Bots could suck down Web pages from a server so fast it would shut down the server to anyone else, he said.

That might prompt the site administrator to block them.

So bots take turns. “They say, ‘Hey, give me a page,’ then they may crawl a thousand other sites taking one page from each,” Wendt said. “Or they might just sit there spinning their wheels for a second, waiting, and then they’ll say, ‘Hey, give me another page.’”

Some behavior is “bursty”
Browsers go after only one page but want all images, code, and layout files for it instantly. “I call that a burst,” he said. “A browser is bursty; a crawler is not bursty.” Bursts equal a certain number of visits within a certain number of seconds.

Ninety percent of declared bots had no bursts and none had a high burst ratio. Sixty percent of nulls also had no bursts, lending credence to Wendt’s identification of them as bots.

Forty percent, however, showed some bursty behavior, making them hard to separate from browsers. However, normal browser behavior also falls within set parameters. When Wendt combined both metrics, most nulls fell outside those parameters.

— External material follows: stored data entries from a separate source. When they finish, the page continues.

(** With the database answering, an update of an organization's row is done
    exactly when there is a live row. *)
Lemma update_org_run org f d r d' :
  reliable -> Store.update_org org f d = (r, d') ->
  orgs d' = upd_live (fun o => org_ID o =s env_as_uuid org) (f (db_tick d)) (orgs d) /\ billing d' = billing d.
Proof.
  intros Hok H. unfold Store.update_org, stmt in H. rewrite Hok in H.
  cbn [orgs set_db_tick] in H.
  destruct (exists_ _ _) eqn:E; injection H as _ <-; [done|].
  rewrite upd_live_none by done. done.
Qed.

Lemma SetBillingStatus_run org st d r d' :
  Store.SetBillingStatus org st d = (r, d') -> orgs d' = orgs d.
Proof.
  unfold Store.SetBillingStatus. intros H. destruct r; [by apply stmt_inl in H as ->|].
  by apply exec_inr in H as ->.
Qed.

(** The organization an event is about. *)
Definition webhook_target (ev : Billing.Event) (d : DB) : str :=
  if (Billing.ev_OrgID ev =s "") && negb (Billing.ev_CustomerID ev =s "")
  then default "" (bc_OrgID <$> head (where_
         (fun c => bc_StripeCustomerID c =s Billing.ev_CustomerID ev) (billing d)))
  else Billing.ev_OrgID ev.

(** The new organizations table after an event. *)
Definition event_orgs (ty target : str) (t : Z) (l : list (Live Org)) : list (Live Org) :=
  let about := fun o => org_ID o =s env_as_uuid target in
  if target =s "" then l
  else if ty =s "payment_failed" then
    upd_live about (fun o => set_org_SuspendReason "payment failed"
      (set_org_SuspendedAt (Some t) (set_org_Status "suspended" o))) l
  else if ty =s "payment_succeeded" then
    upd_live about (fun o => set_org_SuspendReason ""
      (set_org_SuspendedAt None (set_org_Status "active" o))) l
  else l.

Lemma ignore_db_run {A} (m : M DB DBErr A) (w : World B) r w' :
  ignore (E' := Error) (db m) w = (r, w') ->
  r = inr tt /\ exists r0 d, m (w_db w) = (r0, d) /\ w' = set_w_db d w.
Proof.
  unfold ignore, bind, attempt. destruct (db m w) as [r0 w0] eqn:E. unfold ret.
  intros [= <- <-]. apply db_inv in E as (d & E & ->). eauto.
Qed.

(** The write of a payment event, and its audit entry. *)
Lemma event_step ctx target g act meta (w w1 : World B) org_upd r w' :
  reliable -> orgs (w_db w1) = orgs (w_db w) ->
  (do! ignore (db (mapErr g (Store.update_org target org_upd))) in
   audit s ctx act "organization" target meta) w1 = (r, w') ->
  r = inr tt /\ exists n, orgs (w_db w') =
    upd_live (fun o => org_ID o =s env_as_uuid target) (org_upd n) (orgs (w_db w)).
Proof.
  intros Hok Ho H. rewrite bind_run in H.
  destruct (ignore _ w1) as [r2 w2] eqn:E2.
  apply ignore_db_run in E2 as (-> & r0 & d & E2 & ->).
  assert (exists r1, Store.update_org target org_upd (w_db w1) = (r1, d)) as [r1 E1].
  { unfold mapErr in E2. destruct (Store.update_org _ _ _) as [[e|x] d0]; injection E2 as _ <-;
      eauto. }
  apply update_org_run in E1 as [E1 _]; [|done].
  pose proof (view_audit s orgs _ _ _ _ _ _ _ _ H) as Hv. unfold view, same in Hv. cbn in Hv.
  split; [|exists (db_tick (w_db w1)); by rewrite <- Hv, E1, Ho].
  unfold audit, ignore, bind, attempt, fx, modify in H.
  destruct (ctx_subject ctx) as [sj|]; [destruct (sub_UserID sj =s "")|];
    destruct (db _ _) in H; cbn in H; congruence.
Qed.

That left browsers who behaved like bots. “Now, are all these people lying to me? No. There could be reasons somebody would fall into this category and still be a browser,” he said. “But it distinctly increases suspicions.”

He also looked at IP addresses. Unlike physical addresses, IP addresses can change. Say you plug your laptop into the Internet at a coffee shop, which assigns you an IP address. After you leave, someone else shows up and gets the same IP address. So an IP address alone doesn’t necessarily distinguish users.

There is another identifier: a particular browser on a particular operating system, which leads to what is called a user agent string. There are thousands of distinct strings.

IP addresses and user agent strings can collide, but Wendt said odds are dramatically lower that two people will collide on the same IP address and user agent string within a short period such as a day. That tells him they are probably different people.

Now he needs to bridge the gap between splitting groups and identifying targets of ill-intentioned emails. He has submitted proposals to further his research after the current funding ends this spring.

“The problem is significant,” he said. “Humans are one of the best avenues for entering a secure network.”